Это ленинградским девчонкам можно привередничать: там работать не хочу, здесь – не буду.
Помнила Валентина, как приходила мать с последней дойки с опухшими красными руками, а потом всю ночь стонала, не зная, как их уложить, бедных, удобнее, чтобы не так ныли. Разве забудешь ненавистный, не смываемый даже в бане, въевшийся в мамины кожу и волосы запах навоза. Стояло перед глазами девушки окаменевшее материнское лицо, с которым та, уронив руки, смотрела, как сбрасывали у калитки с телеги три мешка комбикорма – все, что заработала мама за год каторжного труда в колхозе.
Нет, Валентина в деревню не вернется. Она и на работе – первая, и в Заводском комитете профсоюза культмассовый сектор взялась вести, и в самодеятельности участвовала. Ни одного выступления не пропустила, чтобы на виду у начальства быть.

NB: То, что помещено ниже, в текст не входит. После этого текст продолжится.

(** A row without surplus cells is processed without an exception, and
    adds an event exactly when it passes the three checks. *)
Lemma process_row_total (c : Columns) (row : DictRow) (w : World) :
  surplus row = [] ->
  exists w',
    process_row c row w = Ok (tt, w')
    /\ stdout w' = stdout w
    /\ length (events (db w'))
       = (length (events (db w))
          + if accepted int_of_str c row then 1 else 0)%nat.
Proof.
  intros Hs. unfold Etl.process_row, accepted.
  destruct (truthy (row_get row (pitcher_col c))); cbn [negb andb];
    [| exists w; split; [reflexivity |]; split; [reflexivity | lia]].
  destruct (Etl.to_int int_of_str (row_get row (pitcher_col c))) as [m |];
    cbn [andb];
    [| exists w; split; [reflexivity |]; split; [reflexivity | lia]].
  rewrite bind_run.
  destruct (resolve_text m
              (or_else (row_get row (player_name_col c)) (VStr "Unknown Pitcher"))
              (or_else (row_get row (p_throws_col c)) (VStr "")) w)
    as (i & w1 & Hres).
  { apply or_else_text; [apply row_get_text; exact Hs | exact I]. }
  { apply or_else_text; [apply row_get_text; exact Hs | exact I]. }
  rewrite Hres. apply resolve_outcome in Hres as (Hev & Hout & _).
  destruct (inning_topbot_text (row_get row (inning_tb_col c))
              (row_get_text row _ Hs)) as (tb & Htb).
  rewrite bind_run, lift_res_run, Htb.
  destruct (truthy (row_get row (pitch_type_col c))); cbn [negb].
  - match goal with
    | |- context [insert_pitch ?a ?b ?c0 ?d ?e ?f ?g ?h ?v ?x ?z ?t ?bo ?de ?oc w1] =>
        destruct (insert_pitch_text a b e h de oc c0 d f g v x z t bo w1)
          as (ev & Hins)
    end.
    + destruct (present (game_date_col c));
        [apply row_get_text; exact Hs | exact I].
    + apply or_else_text; [apply row_get_text; exact Hs | exact I].
    + apply row_get_text; exact Hs.
    + apply or_else_text; [apply row_get_text; exact Hs | exact I].
    + apply or_else_text; [apply row_get_text; exact Hs | exact I].
    + rewrite Hins. eexists. split; [reflexivity |]. cbn.
      split; [exact Hout |]. rewrite length_app, Hev. cbn. lia.
  - exists w1. split; [reflexivity |]. split; [exact Hout |].
    rewrite Hev. lia.
Qed.

Lemma read_rows_total (fieldnames : list string) (c : Columns)
    (rs : list CsvRecord) (n : Z) (w : World) :
  Forall (fits fieldnames) rs ->
  exists w',
    read_rows fieldnames c rs n w
    = Ok (n + Z.of_nat (length (data_rows fieldnames rs)), w')
    /\ stdout w' = stdout w
    /\ length (events (db w'))
       = (length (events (db w))
          + length (List.filter (accepted int_of_str c)
                      (data_rows fieldnames rs)))%nat.
Proof.
  intros Hfit. revert n w.
  induction Hfit as [| r rs Hr Hfit IH]; intros n w.
  - exists w. cbn. rewrite Z.add_0_r.
    split; [reflexivity |]. split; [reflexivity | lia].
  - destruct r as [[| x cells] |]; [| | destruct Hr].
    + cbn [Etl.read_rows]. apply IH.
    + cbn [Etl.read_rows]. rewrite bind_run.
      destruct (process_row_total c (dict_row fieldnames (x :: cells)) w
                  (surplus_fits _ _ Hr)) as (w1 & Hrow & Ho & Hl).
      rewrite Hrow. destruct (IH (n + 1) w1) as (w' & Hrest & Ho' & Hl').
      exists w'.
      change (data_rows fieldnames (Cells (x :: cells) :: rs))
        with (dict_row fieldnames (x :: cells) :: data_rows fieldnames rs).
      cbn [length List.filter]. split.
      * rewrite Hrest. f_equal. f_equal. lia.
      * split; [congruence |]. rewrite Hl', Hl.
        destruct (accepted int_of_str c _); cbn [length]; lia.
Qed.
Definition visitRow (old : Droplets) (y : nat) (new : Droplets)
  : option Droplets :=
  row ← old !! y; forEach (visit old y) (seq 0 (length row)) new.

(** [Update]: the new state starts as a copy of the old one, row by row;
    the pressures are computed and damped; then the cells are visited,
    the rows from the last to the first. *)
Definition Update (g : Game) : option Game :=
  row0 ← State g !! 0%nat;
  newState ← CreateGameState (Z.of_nat (length row0))
                (Z.of_nat (length (State g))) (tileSize g);
  let newState := zip_with copy newState (State g) in
  newState ← computePressures newState;
  let newState := dampenPressure newState in
  newState ← forEach (visitRow (State g)) (rev (seq 0 (length (State g))))
                newState;
  Some (mkGame (Width g) (Height g) newState (tileSize g)).

(** ** Definitions for the statements *)

(** All the water of a state. *)
Definition totalVolume (st : Droplets) : R :=
  sumR ((λ row : list Droplet, sumR (volume <$> row)) <$> st).

(** What [computePressures] makes of a droplet at column [x], over the
    finished row [below], if there is one. *)
Definition newCell (below : option (list Droplet)) (x : nat) (d : Droplet)
  : Droplet :=
  if isObstacle d then setPressure 0 d
  else match below with
       | None => setPressure (volume d) d
       | Some b =>
           match b !! x with
           | Some e => if isObstacle e then setPressure (volume d) d
                       else setPressure (pressure e + volume d) d
           | None => d
           end
       end.

(** [st'] has the rows and columns of [st]. *)
Definition sameShape (st st' : Droplets) : Prop :=
  length st' = length st ∧ ∀ y, length <$> st' !! y = length <$> st !! y.

(** [st'] has the shape of [st], and every droplet of [st] stands in the
    relation [P] to the droplet at its place in [st']. *)
Definition cellwise (P : Droplet → Droplet → Prop) (st st' : Droplets) : Prop :=
  sameShape st st' ∧
  ∀ y x d, cell st y x = Some d → ∃ d', cell st' y x = Some d' ∧ P d d'.

(** Same size and same kind. *)
Definition sameKind (d d' : Droplet) : Prop :=
  size d' = size d ∧ isObstacle d' = isObstacle d.

(** Same size and kind, and an obstacle is untouched. *)
Definition rockFixed (d d' : Droplet) : Prop :=
  sameKind d d' ∧ (isObstacle d = true → d' = d).

(** As [rockFixed], with the pressure kept and a volume that started in
    [[0, 1]] still there and moved by at most [δ]. *)
Definition within (δ : R) (d d' : Droplet) : Prop :=
  rockFixed d d' ∧ pressure d' = pressure d ∧
  (0 <= volume d <= 1 →
   0 <= volume d' <= 1 ∧ Rabs (volume d' - volume d) <= δ).

(** The cell [(y, x)] of a state of width [w] is there, and holds no
    obstacle. *)
Definition openCell (w x y : nat) (st : Droplets) : Prop :=
  Forall (λ row, length row = w) st ∧ (y < length st)%nat ∧ (x < w)%nat ∧
  ∃ c, cell st y x = Some c ∧ isObstacle c = false.

(** The state [new] that [Update] builds from [old], when the cells [Q]
    have been visited: the shape, sizes and kinds of [old], and the
    obstacles at the visited places as they are in [old]. *)
Definition restored (Q : nat → nat → Prop) (old new : Droplets) : Prop :=
  cellwise sameKind old new ∧
  ∀ y x d, Q y x → cell old y x = Some d → isObstacle d = true →
           cell new y x = Some d.

(** The droplet that [dampenPressure] makes of [d]. *)
Definition damp (d : Droplet) : Droplet :=
  mkDroplet (volume d) (size d) (isObstacle d)
    (vx d * 0.9) (vy d * 0.9) (pressure d * 1.1).

(** [st'] has the shape and the total volume of [st], and differs from
    it at most in the cells [A]. *)
Definition conserves (A : nat → nat → Prop) (st st' : Droplets) : Prop :=
  sameShape st st' ∧ totalVolume st' = totalVolume st ∧
  ∀ y x, ¬ A y x → cell st' y x = cell st y x.


(** ** Properties *)

Lemma cell_update (f : Droplet → Droplet) (y x y' x' : nat) (st : Droplets) :
  cell (update f y x st) y' x'
  = if decide (y = y' ∧ x = x') then f <$> cell st y' x' else cell st y' x'.
Proof.
  unfold cell, update. rewrite list_lookup_alter.
  destruct (decide (y = y')) as [-> | Hy].
  - destruct (st !! y') as [row |]; cbn [fmap option_fmap option_map mbind option_bind].
    + rewrite list_lookup_alter.
      destruct (decide (x = x')) as [-> | Hx].
      * rewrite decide_True by auto. reflexivity.
      * rewrite decide_False by (intros [_ E]; contradiction). reflexivity.
    + destruct (decide (y' = y' ∧ x = x')); reflexivity.
  - rewrite decide_False by (intros [E _]; contradiction). reflexivity.
Qed.

Lemma update_shape (f : Droplet → Droplet) (y x : nat) (st : Droplets) :
  length (update f y x st) = length st ∧
  ∀ y', length <$> update f y x st !! y' = length <$> st !! y'.
Proof.
  unfold update. split; [apply length_alter |].
  intros y'. rewrite list_lookup_alter.
  destruct (decide (y = y')) as [<- |]; [| reflexivity].
  destruct (st !! y) as [row |]; simpl; [| reflexivity].
  rewrite length_alter. reflexivity.
Qed.

Lemma rowVolume_alter (f : Droplet → Droplet) (row : list Droplet) :
  ∀ (x : nat) (d : Droplet),
    row !! x = Some d →
    sumR (volume <$> alter f x row)
    = sumR (volume <$> row) + (volume (f d) - volume d).
Proof.
  unfold sumR.
  induction row as [| e row IH]; intros x d Hd; [discriminate |].
  destruct x as [| x].
  - change (alter f 0%nat (e :: row)) with (f e :: row).
    injection Hd as ->. rewrite !fmap_cons. cbn [foldr]. ring.
  - change (alter f (S x) (e :: row)) with (e :: alter f x row).
    rewrite !fmap_cons. cbn [foldr]. rewrite (IH x d Hd). ring.
Qed.

Lemma totalVolume_update (f : Droplet → Droplet) (st : Droplets) :
  ∀ (y x : nat) (d : Droplet),
    cell st y x = Some d →
    totalVolume (update f y x st)
    = totalVolume st + (volume (f d) - volume d).
Proof.
  unfold totalVolume, update, cell.
  induction st as [| row st IH]; intros y x d Hd; [discriminate |].
  destruct y as [| y].
  - change (alter (alter f x) 0%nat (row :: st)) with (alter f x row :: st).
    rewrite !fmap_cons. cbn [sumR foldr].
    rewrite (rowVolume_alter f row x d Hd). ring.
  - change (alter (alter f x) (S y) (row :: st))
      with (row :: alter (alter f x) y st).
    rewrite !fmap_cons. cbn [sumR foldr].
    fold (sumR ((λ row : list Droplet, sumR (volume <$> row))
                  <$> alter (alter f x) y st)).
    fold (sumR ((λ row : list Droplet, sumR (volume <$> row)) <$> st)).
    rewrite (IH y x d Hd). ring.
Qed.

Lemma fill_spec (current target : nat * nat) (maxVolume flowRate : R)
    (st : Droplets) (c t : Droplet) :
  cell st current.1 current.2 = Some c →
  cell st target.1 target.2 = Some t →
  ∃ st',
    fill current target maxVolume flowRate st = Some st' ∧
    totalVolume st' = totalVolume st ∧
    length st' = length st ∧
    (∀ y, length <$> st' !! y = length <$> st !! y) ∧
    (current ≠ target →
     let transfer := Rmin (maxVolume - volume t) flowRate in
     cell st' current.1 current.2 = Some (setVolume (volume c - transfer) c) ∧
     cell st' target.1 target.2 = Some (setVolume (volume t + transfer) t) ∧
     volume t + transfer <= maxVolume ∧
     (volume c < transfer → volume c - transfer < 0) ∧
     ∀ y x, (y, x) ≠ current → (y, x) ≠ target → cell st' y x = cell st y x).
Proof.
  destruct current as [cy cx], target as [ty tx]. cbn [fst snd].
  intros Hc Ht. unfold fill. cbn [fst snd]. rewrite Hc, Ht.
  cbn [mbind option_bind]. unfold remainder.
  set (transfer := if bool_decide (maxVolume - volume t > flowRate)
                   then flowRate else maxVolume - volume t).
  assert (Etr : transfer = Rmin (maxVolume - volume t) flowRate).
  { subst transfer. unfold Rmin.
    case_bool_decide; destruct (Rle_dec (maxVolume - volume t) flowRate); lra. }
  set (st1 := update (λ d, setVolume (volume d - transfer) d) cy cx st).
  eexists. split; [reflexivity |].
  assert (Ht1 : cell st1 ty tx
                = if decide (cy = ty ∧ cx = tx)
                  then Some (setVolume (volume t - transfer) t) else Some t).
  { subst st1. rewrite cell_update, Ht.
    destruct (decide (cy = ty ∧ cx = tx)); reflexivity. }
  split; [| split; [| split; [| intros Hne; cbn zeta; split; [| split; [| split; [| split]]]]]].
  - destruct (decide (cy = ty ∧ cx = tx)) as [[-> ->] | Hne].
    + rewrite (totalVolume_update _ st1 ty tx _ Ht1).
      subst st1. rewrite (totalVolume_update _ st ty tx t Ht).
      cbn [volume setVolume]. ring.
    + rewrite (totalVolume_update _ st1 ty tx _ Ht1).
      subst st1. rewrite (totalVolume_update _ st cy cx c Hc).
      cbn [volume setVolume]. ring.
  - rewrite (proj1 (update_shape _ _ _ _)). subst st1.
    apply (proj1 (update_shape _ _ _ _)).
  - intros y. rewrite (proj2 (update_shape _ _ _ _)). subst st1.
    apply (proj2 (update_shape _ _ _ _)).
  - rewrite cell_update.
    rewrite decide_False by (intros [-> ->]; apply Hne; reflexivity).
    subst st1. rewrite cell_update, decide_True by auto.
    rewrite Hc, <- Etr. reflexivity.
  - rewrite cell_update, decide_True by auto.
    rewrite Ht1, decide_False by (intros [-> ->]; apply Hne; reflexivity).
    rewrite <- Etr. reflexivity.
  - rewrite <- Etr. subst transfer. case_bool_decide; lra.
  - intros Hlt. lra.
  - intros y x Hc' Ht'. rewrite cell_update.
    rewrite decide_False by (intros [-> ->]; apply Ht'; reflexivity).
    subst st1. rewrite cell_update.
    rewrite decide_False by (intros [-> ->]; apply Hc'; reflexivity).
    reflexivity.
Qed.
(** C6. On the deferred stack of the spec, [acquire] hands out the client
    released last: after two releases that succeed, the first [acquire]
    returns the second client released and the next one the first, each
    leaving the pool as it was before that client's release; and [acquire]
    pops the client off the idle collection before it dispatches the
    acquire event. *)
Theorem acquire_lifo
    (close_fails : nat -> option Error)
    (older newer : MysqlPoolClient) (p p1 p2 : MysqlClientPool)
    (t1 t2 : list Action)
    (Hrel1 : release spec_push close_fails older p = (Returns tt, p1, t1))
    (Hrel2 : release spec_push close_fails newer p1 = (Returns tt, p2, t2)) :
  acquire spec_pop p2 =
    (Some newer, p1,
     [StackPop; Dispatch (MysqlPoolConnectionAcquireEvent newer)])
  /\ acquire spec_pop p1 =
      (Some older, p,
       [StackPop; Dispatch (MysqlPoolConnectionAcquireEvent older)])
  /\ elements (deferredStack p2) = elements (deferredStack p) ++ [older; newer].
Proof.
  assert (Hone : forall c q q' t,
             release spec_push close_fails c q = (Returns tt, q', t) ->
             q' = set_elements (elements (deferredStack q) ++ [c]) q).
  { intros c q q' t H.
    unfold release, bind, dispatchEvent, emit, try_catch, deferredStack_push,
      spec_push in H.
    destruct (decide _); simpl in H.
    - unfold logger_debug, emit, connection_close, throw in H. simpl in H.
      destruct (close_fails (connection c)); discriminate.
    - congruence. }
  assert (Hpop : forall c q,
             acquire spec_pop (set_elements (elements (deferredStack q) ++ [c]) q) =
             (Some c, q,
              [StackPop; Dispatch (MysqlPoolConnectionAcquireEvent c)])).
  { intros c q. unfold acquire, spec_pop. simpl.
    rewrite rev_unit, rev_involutive.
    destruct q as [[m els] cn l h]; reflexivity. }
  apply Hone in Hrel1. apply Hone in Hrel2. subst p2 p1.
  split; [apply Hpop|]. split; [apply Hpop|].
  simpl. rewrite <- app_assoc. reflexivity.
Qed.

(** C7 (as amended). [close()] sets [connected] to [false] and walks the
    idle collection in order, for each client dispatching a close event and
    then closing its connection.  When every close succeeds, every idle
    client gets its event, every idle connection ends up closed and
    [close()] returns.  When the close of one fails, [close()] raises that
    error at once: the clients before it have had their event and their
    connection closed, the failing one has had its event, and the clients
    after it get no event and no close.  Either way the idle collection
    itself is left as it is, and every connection other than the ones
    closed (so every one that is checked out) keeps its state. *)
Theorem close_walks_idle_until_failure
    (close_fails : nat -> option Error) (p : MysqlClientPool) :
  ((forall c, c ∈ elements (deferredStack p) ->
              close_fails (connection c) = None) ->
   exists p' : MysqlClientPool,
     close close_fails p =
       (Returns tt, p', flat_map close_actions (elements (deferredStack p)))
     /\ connected p' = false
     /\ deferredStack p' = deferredStack p
     /\ (forall c : MysqlPoolClient,
           c ∈ elements (deferredStack p) ->
           heap p' !! connection c = Some CLOSED)
     /\ (forall r : nat,
           r ∉ connection <$> elements (deferredStack p) ->
           heap p' !! r = heap p !! r))
  /\ (forall (before after : list MysqlPoolClient) (c : MysqlPoolClient)
             (e : Error),
        elements (deferredStack p) = before ++ c :: after ->
        (forall b, b ∈ before -> close_fails (connection b) = None) ->
        close_fails (connection c) = Some e ->
        exists p' : MysqlClientPool,
          close close_fails p =
            (Raises e, p', flat_map close_actions (before ++ [c]))
          /\ connected p' = false
          /\ deferredStack p' = deferredStack p
          /\ (forall b : MysqlPoolClient,
                b ∈ before -> heap p' !! connection b = Some CLOSED)
          /\ (forall r : nat,
                r ∉ connection <$> before -> heap p' !! r = heap p !! r)).
Proof.
  split.
  - intros Hok. unfold close, bind, modify, gets.
    cbn [set_connected deferredStack].
    rewrite close_loop_run by exact Hok. eexists. split; [reflexivity|].
    cbn. split; [reflexivity|]. split; [reflexivity|]. split.
    + intros c Hc. apply closed_heap_member, Hc.
    + intros r Hr. apply closed_heap_frame, Hr.
  - intros before after c e Hels Hok Hfail. unfold close, bind, modify, gets.
    cbn [set_connected deferredStack]. rewrite Hels.
    rewrite (close_loop_stops close_fails before _ c after e Hok Hfail).
    eexists. split; [reflexivity|].
    cbn. split; [reflexivity|]. split; [reflexivity|]. split.
    + intros b Hb. apply closed_heap_member, Hb.
    + intros r Hr. apply closed_heap_frame, Hr.
Qed.

(** C10. A [MysqlPoolClient] whose [release] is still the method of the
    class (it was not made by [MysqlClientPool.connect]) raises "Method not
    implemented." from [release()] and from [Symbol.asyncDispose], and the
    pool is left as it was, with nothing done. *)
Theorem release_not_implemented
    (stack_push : nat -> list MysqlPoolClient -> MysqlPoolClient ->
                  Outcome unit * list MysqlPoolClient)
    (close_fails : nat -> option Error)
    (client : MysqlPoolClient) (p : MysqlClientPool)
    (Hown : release_method client = NotImplemented) :
  client_release stack_push close_fails client p =
    (Raises (mkError JsError "Method not implemented."), p, [])
  /\ client_asyncDispose stack_push close_fails client p =
      (Raises (mkError JsError "Method not implemented."), p, []).
Proof.
  unfold client_asyncDispose, client_release. rewrite Hown. split; reflexivity.
Qed.

Section AcceptingStack.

Комбинат жилье для города строил, но и своих работников не обижал. Получили передовица и общественница Гриценко с дочкой ордер на однокомнатную квартиру в Автово. Окраина, а свой угол. А когда свекровь – Царствие ей Небесное! – Богу душу отдала, обменяли Валину «однушку» и Лешину коммуналку на двухкомнатную «хрущевку», почти в центре, на Мытнинской.
Живи – не хочу!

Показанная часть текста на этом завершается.